Dear Dr. Don,
I have a lot of my money in certificates of deposit. At one time, they earned 15 percent annually. Now, I have some expiring, which pay 5 percent. What should I do? By the way, I’m turning 92 years old.
— Helen Hardchoices
Congratulations on turning 92! Today’s interest rate environment leaves plenty of fixed-income investors wondering what to do to earn a decent yield on savings. Stock market fans would have you invest your money in dividend-paying stocks. That works best when the market is rising. Since we don’t really know where stocks are headed, I’m not going to recommend moving money into the equities market.
Don’t forget that when you earned 15 percent on your certificates of deposit, those yields came at a price. Double-digit inflation peaked at about 13.5 percent in 1980. The purchasing power of your savings is based on the difference between the yield you earn and the inflation rate. In that scenario, it would be about 1.5 percent before taxes.
At your age, you’re likely to be as worried about protecting principal as increasing the purchasing power of your savings. According to Bankrate, the national average for a five-year CD earns an annual percentage yield of about 0.77 percent. The highest yield is listed at 2.06 percent.
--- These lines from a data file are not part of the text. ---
(** X11.  Messages whose [event] is not ['charger_status_update'] change
    nothing, whatever the registry holds: the outcome of a sequence of
    messages is that of its status updates alone. *)
Theorem other_messages_are_ignored (messages : list value) (chargers : value) :
  forallb readable messages = true ->
  apply_events number_eq messages chargers =
  apply_events number_eq (List.filter is_update messages) chargers.
Proof.
  revert chargers. induction messages as [|m ms IH]; intros chargers Hr; [reflexivity |].
  cbn [forallb] in Hr. apply andb_true_iff in Hr as [Hm Hr].
  assert (Htag : exists tag, prop m "event" = Ok tag).
  { destruct m; try discriminate; cbn; eauto. }
  destruct Htag as [tag Htag].
  cbn [List.filter apply_events].
  rewrite (is_update_strict_equal number_eq m tag Htag).
  destruct (strict_equal number_eq tag (VString "charger_status_update")) eqn:Heq.
  - cbn [apply_events].
    destruct (handleChargerData number_eq m chargers) as [c|e]; [| reflexivity].
    rewrite !bind_Ok. now apply IH.
  - rewrite (RendererProps.handleChargerData_other number_eq m tag chargers Htag Heq), bind_Ok.
    now apply IH.
Qed.

Lemma apply_events_arrivals (events : list value) (l : list value) :
  Forall (fun m => is_Some (event_ip m)) events ->
  records l ->
  exists reg,
    apply_events number_eq events (VArray l) = Ok (VArray reg)
    /\ records reg
    /\ keys reg = arrivals (keys l) (omap event_ip events).
Proof.
  intros Hev. revert l. induction Hev as [|m ms [ip Hip] _ IH]; intros l Hl.
  - exists l. now repeat split.
  - destruct (RendererProps.event_ip_Some m ip Hip) as (d & Hd & Hdip).
    destruct (IH (upsert ip d l) (RendererProps.upsert_records ip d l Hdip Hl))
      as (reg & Hrun & Hrec & Hkeys).
    exists reg. split; [| split; [exact Hrec |]].
    + cbn [apply_events].
      now rewrite (RendererProps.handleChargerData_records number_eq m d ip l Hd Hdip Hl), bind_Ok.
    + rewrite Hkeys, (RendererProps.upsert_keys ip d l Hdip).
      cbn [omap list_omap]. rewrite Hip. reflexivity.
Qed.
(** X17: under the default bounds, the full range of the type, the range
    check of the generic retrieval never rejects what the type's
    converter produced: for each of the eight integral types every
    converted value lies in the range of the type, so retrieval with the
    default bounds succeeds exactly when every recorded string
    converts. *)
Theorem default_bounds_reject_nothing (T : NumericType) option_name p :
  T ∈ integral_types ->
  (forall s v, @converter T lowest highest s = inr v -> (lowest <= v <= highest)%Z) /\
  (forall values,
      GetOptionValues T option_name lowest highest p = Ok values <->
      exists options_strings,
        option_map p !! option_name = Some options_strings /\
        Forall2 (fun s v => @converter T lowest highest s = inr v)
                options_strings values).
Proof.
  intros HT.
  assert (forall s v, @converter T lowest highest s = inr v ->
                      (lowest <= v <= highest)%Z) as Hrange.
  { unfold integral_types in HT.
    repeat (apply elem_of_cons in HT as [-> | HT]); [.. | by apply elem_of_nil in HT];
      intros s v H; simpl in *.
    - apply checked_inv in H as (i & _ & Hi & ->).
      rewrite cast_signed_small; [done | done | exact Hi].
    - apply checked_inv in H as (i & _ & Hi & ->).
      rewrite cast_unsigned_small; [done | exact Hi].
    - by apply (sto_signed_range int_bits s).
    - apply checked_inv in H as (i & _ & Hi & ->).
      rewrite cast_unsigned_small; [done | exact Hi].
    - by apply (sto_signed_range long_bits s).
    - by apply (sto_unsigned_range long_bits s).
    - by apply (sto_signed_range long_long_bits s).
    - by apply (sto_unsigned_range long_long_bits s). }
  split; [exact Hrange |].
  intros values. unfold GetOptionValues. rewrite GetOptionValues_generic_ok.
  split; intros (strs & Hstrs & HF); exists strs; (split; [done |]);
    (eapply Forall2_impl; [exact HF |]); intros s v; unfold accepted.
  - tauto.
  - intros H. split; [done | by apply (Hrange s)].
Qed.

Lemma default_bounds_reject_nothing_witness :
  GetOptionValues int_T "size" (@lowest int_T) (@highest int_T)
    (with_option_map {[ "size" := ["-20"] ]} new_parser) = Ok [(-20)%Z].
Proof.
  apply (proj2 (default_bounds_reject_nothing int_T "size"
                  (with_option_map {[ "size" := ["-20"] ]} new_parser)
                  ltac:(unfold integral_types; set_solver))).
  exists ["-20"]. split; [reflexivity |].
  constructor; [reflexivity | constructor].
Defined.
(** [memcpy(buffer, *utf8, count)]: [*utf8] is null when the conversion
    failed, and otherwise addresses the converted bytes followed by a NUL;
    [count] is converted to [size_t]. *)
Definition copyUtf8String (isolate value_ buffer count : Z) : M K unit :=
  GlobalValue isolate (
    do scoped <- Global_Get_Value value_ ;
    do utf8 <- call N_Utf8Value (Utf8Value E scoped) ;
    match utf8 with
    | Some s =>
        let n := size_t_of_int count in
        if n <=? Z.of_nat (length s) + 1
        then fun w => Ret tt (set_bytes (memcpy buffer (s ++ [x00]) n (bytes w)) w)
        else fault
    | None => fault
    end).

Definition type_check (n : native) (test : value K -> bool) (isolate value_ : Z)
  : M K bool :=
  GlobalValue isolate (
    do scoped <- Global_Get_Value value_ ;
    do v <- deref scoped ;
    call n (fun h => (test v, h))).

Definition isNull := type_check N_IsNull (Value_IsNull E).

Definition isUndefined := type_check N_IsUndefined (Value_IsUndefined E).

Definition isBoolean := type_check N_IsBoolean (Value_IsBoolean E).

Definition isNumber := type_check N_IsNumber (Value_IsNumber E).

Definition isString := type_check N_IsString (Value_IsString E).

Definition isObject := type_check N_IsObject (Value_IsObject E).

(** What the engine hands to a function callback. *)
Record FunctionCallbackInfo := {
  Data : value K;
  GetIsolate : Z;
  arguments : list (value K);
  GetReturnValue : Z;
}.

(** [for (i = 0; i < args.Length(); i++)
      values[i] = new Global<Value>(isolate, args[i]);] *)
Fixpoint promote (isolate : Z) (args : list (value K)) : M K (list Z) :=
  match args with
  | [] => ret []
  | a :: rest =>
      do p <- new_Global (OfValue (Some a)) ;
      do ps <- promote isolate rest ;
      ret (p :: ps)
  end.

Definition callback (args : FunctionCallbackInfo) : M K unit :=
  do id <- call N_Int32Value (Value_Int32Value E (Data args)) ;
  let isolate := GetIsolate args in
  within HandleScope isolate (
    do values <- promote isolate (arguments args) ;
    let returnValue := GetReturnValue args in
    let count := Z.of_nat (length (arguments args)) in
    emit (Dispatch isolate id values count returnValue) ;;
    swiftCallback isolate id values count returnValue).

(** The two arguments of [globalTemplate->Set] are evaluated left to right
    here; C++ leaves their order open, and both only allocate. *)
Definition createFunction (isolatePtr contextPtr templatePtr : Z) (namePtr : string)
    (id : Z) : M K unit :=
  let isolate := isolatePtr in
  let globalContext := contextPtr in
  let globalGlobalTemplate := templatePtr in
  within Locker isolate (within IsolateScope isolate (within HandleScope isolate (
    do data <- call N_Integer_New (Integer_New E isolate id) ;
    do globalTemplate <- Global_Get_Template globalGlobalTemplate ;
    do name <- call N_String_NewFromUtf8 (String_NewFromUtf8 E isolate namePtr) ;
    do function <- call N_FunctionTemplate_New (FunctionTemplate_New E isolate data) ;
    call N_Template_Set (Template_Set E globalTemplate name function) ;;
    do context_ <- Global_Get_Context globalContext ;
    do globalObject <- call N_Context_Global (Context_Global E context_) ;
    call N_Context_DetachGlobal (Context_DetachGlobal E context_) ;;
    do newContext <- call N_Context_New
                       (Context_New E isolate globalTemplate (Some globalObject)) ;
    Global_Reset_Context globalContext newContext))).

Definition ReturnValue_Set (returnValuePtr : Z) (r : retval K) : M K unit :=
  fun w => Ret tt (set_returns (<[returnValuePtr := r]> (returns w))
                     (log (Call N_ReturnValue_Set) w)).

Definition setReturnValueUndefined (isolatePtr returnValuePtr : Z) : M K unit :=
  ReturnValue_Set returnValuePtr SetUndefined.

Definition setReturnValueNull (isolatePtr returnValuePtr : Z) : M K unit :=
  ReturnValue_Set returnValuePtr SetNull.

Definition setReturnValueBoolean (isolatePtr returnValuePtr : Z) (b : bool) : M K unit :=
  ReturnValue_Set returnValuePtr (SetBoolean b).

Definition setReturnValueNumber (isolatePtr returnValuePtr : Z) (d : number K)
  : M K unit :=
  ReturnValue_Set returnValuePtr (SetNumber d).

Definition setReturnValueString (isolatePtr returnValuePtr : Z) (utf8 : string)
  : M K unit :=
  let isolate := isolatePtr in
  do s <- call N_String_NewFromUtf8 (String_NewFromUtf8 E isolate utf8) ;
  ReturnValue_Set returnValuePtr (SetString s).

Definition setReturnValueEmptyString (isolatePtr returnValuePtr : Z) : M K unit :=
  ReturnValue_Set returnValuePtr SetEmptyString.

Definition getProperty (isolatePtr valuePtr : Z) (keyPtr : string) (exception : Z)
  : M K Z :=
  let isolate := isolatePtr in
  within Locker isolate (within TryCatch isolate (
  within IsolateScope isolate (within HandleScope isolate (
    do local <- Global_Get_Value valuePtr ;
    do v <- deref local ;
    do object <- attempt N_ToObject (Value_ToObject E v) ;
    do key <- call N_String_NewFromUtf8 (String_NewFromUtf8 E isolate keyPtr) ;
    do o <- deref object ;
    do result <- attempt N_GetRealNamedProperty (Object_GetRealNamedProperty E o key) ;
    deliver result exception)))).

(** ** The operations that touch isolate-native state *)

Inductive operation :=
  | Op_createTemplate (isolate : Z)
  | Op_createContext (isolate template : Z)
  | Op_evaluate (isolate context_ : Z) (source : string) (exception : Z)
  | Op_valueToInt (isolate value_ : Z)
  | Op_getUtf8StringLength (isolate value_ : Z)
  | Op_copyUtf8String (isolate value_ buffer count : Z)
  | Op_isNull (isolate value_ : Z)
  | Op_isUndefined (isolate value_ : Z)
  | Op_isBoolean (isolate value_ : Z)
  | Op_isNumber (isolate value_ : Z)
  | Op_isString (isolate value_ : Z)
  | Op_isObject (isolate value_ : Z)
  | Op_createFunction (isolate context_ template : Z) (name : string) (id : Z)
  | Op_getProperty (isolate value_ : Z) (key : string) (exception : Z)
  | Op_disposeTemplate (pointer : Z)
  | Op_disposeContext (pointer : Z)
  | Op_disposeValue (pointer : Z).

Definition discard {A} (m : M K A) : M K unit := do _x <- m ; ret tt.

Definition perform (o : operation) : M K unit :=
  match o with
  | Op_createTemplate i => discard (createTemplate i)
  | Op_createContext i t => discard (createContext i t)
  | Op_evaluate i c s x => discard (evaluate i c s x)
  | Op_valueToInt i v => discard (valueToInt i v)
  | Op_getUtf8StringLength i v => discard (getUtf8StringLength i v)
  | Op_copyUtf8String i v b n => copyUtf8String i v b n
  | Op_isNull i v => discard (isNull i v)
  | Op_isUndefined i v => discard (isUndefined i v)
  | Op_isBoolean i v => discard (isBoolean i v)
  | Op_isNumber i v => discard (isNumber i v)
  | Op_isString i v => discard (isString i v)
  | Op_isObject i v => discard (isObject i v)
  | Op_createFunction i c t n k => createFunction i c t n k
  | Op_getProperty i v k x => discard (getProperty i v k x)
  | Op_disposeTemplate p => disposeTemplate p
  | Op_disposeContext p => disposeContext p
  | Op_disposeValue p => disposeValue p
  end.

Definition disposes (o : operation) : bool :=
  match o with
  | Op_disposeTemplate _ | Op_disposeContext _ | Op_disposeValue _ => true
  | _ => false
  end.

(** The value an action returns, if it returns. *)
Definition returned {A} (o : outcome K A) : option A :=
  match o with Ret a _ => Some a | Fault _ => None end.

(** The events an action adds to the trace. *)
Definition events_of {A} (m : M K A) (w : world K) : list event :=
  drop (length (trace w)) (trace (final (m w))).

End Bridge.

(** ** A miniature engine

    A small, executable instance of [Engine], used to run the bridge on
    concrete inputs.  It knows a handful of scripts and follows, on them,
    what v8.h documents for the calls the bridge makes:
    - [Script::Compile] of a text that does not parse hands back an empty
      handle and leaves a SyntaxError with the innermost [TryCatch];
    - [GetRealNamedProperty]: if the result is empty, no real property was
      located on the object or in its prototype chain; no exception is
      pending then;
    - [Context::New] with a global object to reuse: the state of the global
      object is completely reset and only its identity remains. *)

Module Mini.

Inductive jsvalue :=
  | JUndefined
  | JNull
  | JBoolean (b : bool)
  | JInteger (n : Z)
  | JString (s : string)
  | JObject (o : nat)
  | JFunction (data : Z)
  | JError (message : string).

Inductive property :=
  | Data_ (v : jsvalue)
  | Getter_throws (e : jsvalue).

Inductive program :=
  | Literal (v : jsvalue)
  | ThrowStatement (e : jsvalue)
  | Assign (name : string) (v : jsvalue)
  | Identifier (name : string)
  | ObjectLiteral (props : list (string * property)).

Record jscontext := { global_object : nat }.

(** Objects and templates are numbered by their position. *)
Record jsheap := {
  objects : list (list (string * property));
  templates : list (list (string * Z));
}.

Fixpoint assoc {A} (k : string) (l : list (string * A)) : option A :=
  match l with
  | [] => None
  | (k', a) :: l' => if String.eqb k k' then Some a else assoc k l'
  end.

(** The scripts of the miniature language; every other text is rejected by
    its compiler. *)
Definition parse (source : string) : option program :=
  assoc source
    [ ("40 + 2", Literal (JInteger 42));
      ("null", Literal JNull);
      ("undefined", Literal JUndefined);
      ("'ab'", Literal (JString "ab"));
      ("x()", ThrowStatement (JError "ReferenceError: x is not defined"));
      ("g = 7", Assign "g" (JInteger 7));
      ("g", Identifier "g");
      ("f", Identifier "f");
      ("({})", ObjectLiteral []);
      ("({get boom() { throw 1 }})", ObjectLiteral [("boom", Getter_throws (JInteger 1))])
    ]%string.

Definition wrap32 (k : Z) : Z := (k + 2 ^ 31) mod 2 ^ 32 - 2 ^ 31.

Definition instantiate (slots_ : list (string * Z)) : list (string * property) :=
  map (fun s => (fst s, Data_ (JFunction (snd s)))) slots_.

Definition mini_ObjectTemplate_New (isolate : Z) (h : jsheap) : nat * jsheap :=
  (length (templates h),
   {| objects := objects h; templates := templates h ++ [[]] |}).

Definition mini_Context_New (isolate : Z) (t : nat) (reuse : option jsvalue) (h : jsheap)
  : jscontext * jsheap :=
  let fresh_state := instantiate (default [] (templates h !! t)) in
  match reuse with
  | Some (JObject o) =>
      ({| global_object := o |},
       {| objects := <[o := fresh_state]> (objects h); templates := templates h |})
  | _ =>
      ({| global_object := length (objects h) |},
       {| objects := objects h ++ [fresh_state]; templates := templates h |})
  end.

Definition mini_Context_Global (c : jscontext) (h : jsheap) : jsvalue * jsheap :=
  (JObject (global_object c), h).

Definition mini_Context_DetachGlobal (c : jscontext) (h : jsheap) : unit * jsheap :=
  (tt, h).
Lemma getNextStep_question (clock : nat -> string) (lead : gmap string jsval)
    (n : nat) (entry next : Question) (userResponse p : string) (w : World) :
  js_or (lead !! "current_question_index") (JNum 0) = JNum (Z.of_nat n) ->
  truthy (lead !! "meeting_scheduled") = false ->
  nth_error QUALIFICATION_QUESTIONS n = Some entry ->
  nth_error QUALIFICATION_QUESTIONS (S n) = Some next ->
  lead !! "phone" = Some (JStr p) ->
  getNextStep clock lead (JStr userResponse) w
  = (Ok {| type := "question"; message := question next |},
     {| leads :=
          <[p := <["updated_at" := JStr (clock (time w))]>
                   (<["current_question_index" := JNum (Z.of_nat (S n))]>
                      (<[field entry := JStr (storedAnswer userResponse)]> lead))
                 ∪ default ∅ (leads w !! p)]> (leads w);
        time := S (time w) |}).
Proof.
  intros Hidx Hms Hn Hnext Hp.
  pose proof (nth_error_script _ _ Hnext) as Hlt.
  unfold getNextStep. rewrite Hms, Hidx.
  erewrite bind_lift; [| unfold js_lt; cbn [toNumber mbind result_bind]; reflexivity].
  destruct (Z.ltb_spec (Z.of_nat n) scriptLength) as [_|]; [| lia].
  erewrite bind_lift; [| apply (updateLeadField_interview _ _ _ _ Hn)].
  erewrite bind_lift; [| reflexivity].
  replace (Z.of_nat n + 1) with (Z.of_nat (S n)) by lia.
  rewrite bool_decide_eq_false_2 by (intros H%JNum_inj; lia).
  erewrite bind_run; [| reflexivity].
  erewrite bind_run; cycle 1.
  { rewrite Hp. apply saveLeadToSupabase_own_key with (norm := replaceNonDigits p).
    - apply normalizePhone_text.
    - rewrite lookup_insert_ne by done.
      rewrite lookup_insert_ne; [exact Hp |].
      clear -Hn. script_cases Hn; done. }
  erewrite bind_lift; [| unfold js_lt; cbn [toNumber mbind result_bind]; reflexivity].
  destruct (Z.ltb_spec (Z.of_nat (S n)) scriptLength) as [_|]; [| lia].
  erewrite bind_lift; cycle 1.
  { unfold elementAt. destruct (Z.leb_spec 0 (Z.of_nat (S n))); [| lia].
    rewrite Nat2Z.id, Hnext. reflexivity. }
  reflexivity.
Qed.

Lemma calculateLeadScore_ext (lead lead' : gmap string jsval) :
  (forall name, In name fields -> lead !! name = lead' !! name) ->
  calculateLeadScore lead = calculateLeadScore lead'.
Proof.
  intros H. unfold calculateLeadScore, filledCount, isUrgent, hasStrongBudget.
  rewrite (H "timeline"), (H "budget") by (simpl; tauto).
  rewrite (List.filter_ext_in (fun name => isFilled (lead !! name))
             (fun name => isFilled (lead' !! name)) fields); [reflexivity |].
  intros name Hin. now rewrite H.
Qed.

Lemma schedulingOffer_includes (tier : string) :
  includes (schedulingOffer tier) tier = true.
Proof.
  apply includes_app. unfold schedulingOffer.
  eexists (_ ++ " Thanks for the information! Based on what you've shared, you're a "), _.
  rewrite append_assoc. reflexivity.
Qed.

(** The turn that answers the last question: the lead is saved with its
    score, then [asked_for_meeting] is saved under the normalized phone. *)
Lemma getNextStep_last (clock : nat -> string) (lead : gmap string jsval)
    (userResponse p tier : string) (w : World) :
  js_or (lead !! "current_question_index") (JNum 0) = JNum 6 ->
  truthy (lead !! "meeting_scheduled") = false ->
  lead !! "phone" = Some (JStr p) ->
  calculateLeadScore (<["motivation" := JStr (storedAnswer userResponse)]> lead) = Ok tier ->
  let saved :=
    <["updated_at" := JStr (clock (time w))]>
      (<["lead_score" := JStr tier]>
         (<["qualification_complete" := JBool true]>
            (<["current_question_index" := JNum 7]>
               (<["motivation" := JStr (storedAnswer userResponse)]> lead)))) in
  let w1 :=
    {| leads := <[p := saved ∪ default ∅ (leads w !! p)]> (leads w);
       time := S (time w) |} in
  let asked :=
    <["updated_at" := JStr (clock (S (time w)))]>
      ({["asked_for_meeting" := JBool true]} ∪ {["phone" := JStr (replaceNonDigits p)]}) in
  getNextStep clock lead (JStr userResponse) w
  = (Ok {| type := "scheduling"; message := schedulingOffer tier |},
     {| leads :=
          <[replaceNonDigits p :=
              asked ∪ default ∅ (leads w1 !! replaceNonDigits p)]> (leads w1);
        time := S (S (time w)) |}).
Proof.
  intros Hidx Hms Hp Hscore saved w1 asked.
  unfold getNextStep. rewrite Hms, Hidx.
  erewrite bind_lift; [| reflexivity].
  change (6 <? scriptLength) with true. cbv iota.
  erewrite bind_lift; [| apply (updateLeadField_interview lead 6); reflexivity].
  erewrite bind_lift; [| reflexivity].
  change (6 + 1) with 7. change scriptLength with 7.
  rewrite bool_decide_eq_true_2 by reflexivity.
  cbn [field].
  erewrite bind_run; cycle 1.
  { erewrite bind_lift; [reflexivity |].
    rewrite <- Hscore. apply calculateLeadScore_ext. intros name Hin.
    simpl in Hin.
    repeat (destruct Hin as [<-|Hin]; [now rewrite !lookup_insert_ne by done |]).
    destruct Hin. }
  erewrite bind_run; cycle 1.
  { rewrite Hp. apply saveLeadToSupabase_own_key with (norm := replaceNonDigits p).
    - apply normalizePhone_text.
    - rewrite !lookup_insert_ne by done. exact Hp. }
  erewrite bind_lift; [| reflexivity].
  change (7 <? 7) with false. cbv iota.
  erewrite bind_run; cycle 1.
  { rewrite Hp. apply saveLeadToSupabase_partial with (norm := replaceNonDigits p).
    - apply normalizePhone_text.
    - reflexivity. }
  rewrite lookup_insert_eq. reflexivity.
Qed.

(** The turn that answers the scheduling offer. *)
Lemma getNextStep_scheduling (clock : nat -> string) (lead : gmap string jsval)
    (n : Z) (userResponse key : string) (positive : bool) (w : World) :
  js_or (lead !! "current_question_index") (JNum 0) = JNum n ->
  scriptLength <= n ->
  truthy (lead !! "meeting_scheduled") = false ->
  truthy (lead !! "asked_for_meeting") = true ->
  normalizePhone (lead !! "phone") = Ok key ->
  isPositiveResponse (Some (JStr userResponse)) = Ok positive ->
  let answer :=
    if positive then
      <["meeting_scheduled" := JBool true]>
        (<["wants_meeting" := JBool true]>
           (<["meeting_notes" := JStr userResponse]> ∅))
    else
      <["meeting_scheduled" := JBool true]>
        (<["wants_meeting" := JBool false]> ∅) in
  getNextStep clock lead (JStr userResponse) w
  = (Ok (if positive then
           {| type := "meeting_confirmed";
              message := "🎉 Great! An agent will reach out to you within the next hour to schedule the meeting. Thank you!" |}
         else
           {| type := "meeting_declined";
              message := "Thank you for your interest! We will keep your information on file and reach out if we find properties that match your criteria." |}),
     {| leads :=
          <[key := <["updated_at" := JStr (clock (time w))]>
                     (answer ∪ {["phone" := JStr key]})
                   ∪ default ∅ (leads w !! key)]> (leads w);
        time := S (time w) |}).
Proof.
  intros Hidx Hn Hms Hasked Hkey Hpos answer.
  unfold getNextStep. rewrite Hms, Hidx, Hasked.
  erewrite bind_lift; [| reflexivity].
  destruct (Z.ltb_spec n scriptLength) as [|_]; [lia |].
  cbn [andb negb].
  erewrite bind_lift; [| exact Hpos].
  subst answer. destruct positive.
  - erewrite bind_run; [reflexivity |].
    now apply saveLeadToSupabase_partial.
  - erewrite bind_run; [reflexivity |].
    now apply saveLeadToSupabase_partial.
Qed.

(** A lead whose [meeting_scheduled] is truthy gets the acknowledgement and
    the world stays as it is. *)
Lemma getNextStep_acknowledges (clock : nat -> string) (lead : gmap string jsval)
    (userResponse : jsval) (w : World) :
  truthy (lead !! "meeting_scheduled") = true ->
  getNextStep clock lead userResponse w
  = (Ok {| type := "already_handled";
           message := "Thanks for your message! Our team will be in touch shortly to confirm the meeting details." |},
     w).
Proof. intros H. unfold getNextStep. rewrite H. reflexivity. Qed.

Lemma isPositiveResponse_total (userResponse : string) :
  exists positive, isPositiveResponse (Some (JStr userResponse)) = Ok positive.
Proof.
  unfold isPositiveResponse. destruct userResponse; eexists; reflexivity.
Qed.

(** ** Conversation state machine *)

(** C1: with [meeting_scheduled] true, [getNextStep] answers any message
    with the fixed acknowledgement, writes nothing and reads no clock: the
    world after is the world before. *)
Theorem getNextStep_terminal (clock : nat -> string) (lead : gmap string jsval)
    (userResponse : jsval) (w : World) :
  lead !! "meeting_scheduled" = Some (JBool true) ->
  getNextStep clock lead userResponse w
  = (Ok {| type := "already_handled";
           message := "Thanks for your message! Our team will be in touch shortly to confirm the meeting details." |},
     w).
Proof. intros H. apply getNextStep_acknowledges. now rewrite H. Qed.

Lemma getNextStep_terminal_witness :
  scheduledLead !! "meeting_scheduled" = Some (JBool true)
  /\ getNextStep sampleClock scheduledLead (JStr "are you there?") emptyWorld
     = (Ok {| type := "already_handled";
              message := "Thanks for your message! Our team will be in touch shortly to confirm the meeting details." |},
        emptyWorld).
Proof.
  split; [reflexivity |].
  apply (getNextStep_terminal sampleClock scheduledLead (JStr "are you there?") emptyWorld).
  reflexivity.
Defined.

Lemma js_or_number (lead : gmap string jsval) (n : Z) :
  lead !! "current_question_index" = Some (JNum n) ->
  js_or (lead !! "current_question_index") (JNum 0) = JNum n.
Proof.
  intros ->. unfold js_or, truthy. destruct (Z.eqb_spec n 0) as [->|]; reflexivity.
Qed.

(** C8: a lead at index 0 whose meeting is not scheduled sends "Phoenix":
    the reply is the prompt of the script entry at index 1, the one for
    [home_type]; the saved row has [location] "Phoenix", whatever the lead
    held there, and index 1; every other column but the time stamp is the
    lead's, and no other row changes. *)
Theorem getNextStep_first_answer (clock : nat -> string) (lead : gmap string jsval)
    (p : string) (w : World) :
  lead !! "current_question_index" = Some (JNum 0) ->
  lead !! "meeting_scheduled" = Some (JBool false) ->
  lead !! "phone" = Some (JStr p) ->
  exists (row : gmap string jsval) (w' : World),
    getNextStep clock lead (JStr "Phoenix") w
    = (Ok {| type := "question";
             message := "What type of home are you looking for? (house, condo, apartment, etc.)" |},
       w')
    /\ nth_error QUALIFICATION_QUESTIONS 1
       = Some {| field := "home_type";
                 question := "What type of home are you looking for? (house, condo, apartment, etc.)" |}
    /\ leads w' !! p = Some row
    /\ row !! "location" = Some (JStr "Phoenix")
    /\ row !! "current_question_index" = Some (JNum 1)
    /\ (forall name,
          name <> "location" -> name <> "current_question_index" ->
          name <> "updated_at" ->
          row !! name = (lead ∪ default ∅ (leads w !! p)) !! name)
    /\ (forall key, key <> p -> leads w' !! key = leads w !! key).
Proof.
  intros Hidx Hms Hp.
  assert (Hfalse : truthy (lead !! "meeting_scheduled") = false) by now rewrite Hms.
  pose proof (getNextStep_question clock lead 0 _ _ "Phoenix" p w
                (js_or_number _ _ Hidx) Hfalse eq_refl eq_refl Hp) as Hrun.
  eexists _, _. split; [exact Hrun |].
  cbn [leads field question]. split; [reflexivity |].
  split; [apply lookup_insert_eq |].
  split; [apply lookup_union_Some_l; now rewrite !lookup_insert_ne, lookup_insert_eq by done |].
  split; [apply lookup_union_Some_l; now rewrite !lookup_insert_ne, lookup_insert_eq by done |].
  split.
  - intros name H1 H2 H3. rewrite !lookup_union.
    now rewrite !lookup_insert_ne by done.
  - intros key Hkey. now rewrite lookup_insert_ne.
Qed.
When the yield is below the rate of inflation, that causes a decline in purchasing power over time. A Federal Deposit Insurance Corp.-insured account should help you get your principal back.
If you’re not comfortable banking long distance, I’d suggest searching your local market for the best CD rates or high-yield savings accounts. You can do that here on Bankrate. Since interest rates have started to head higher, you could purchase a shorter-maturity CD and hope to renew at higher rates when the CD matures.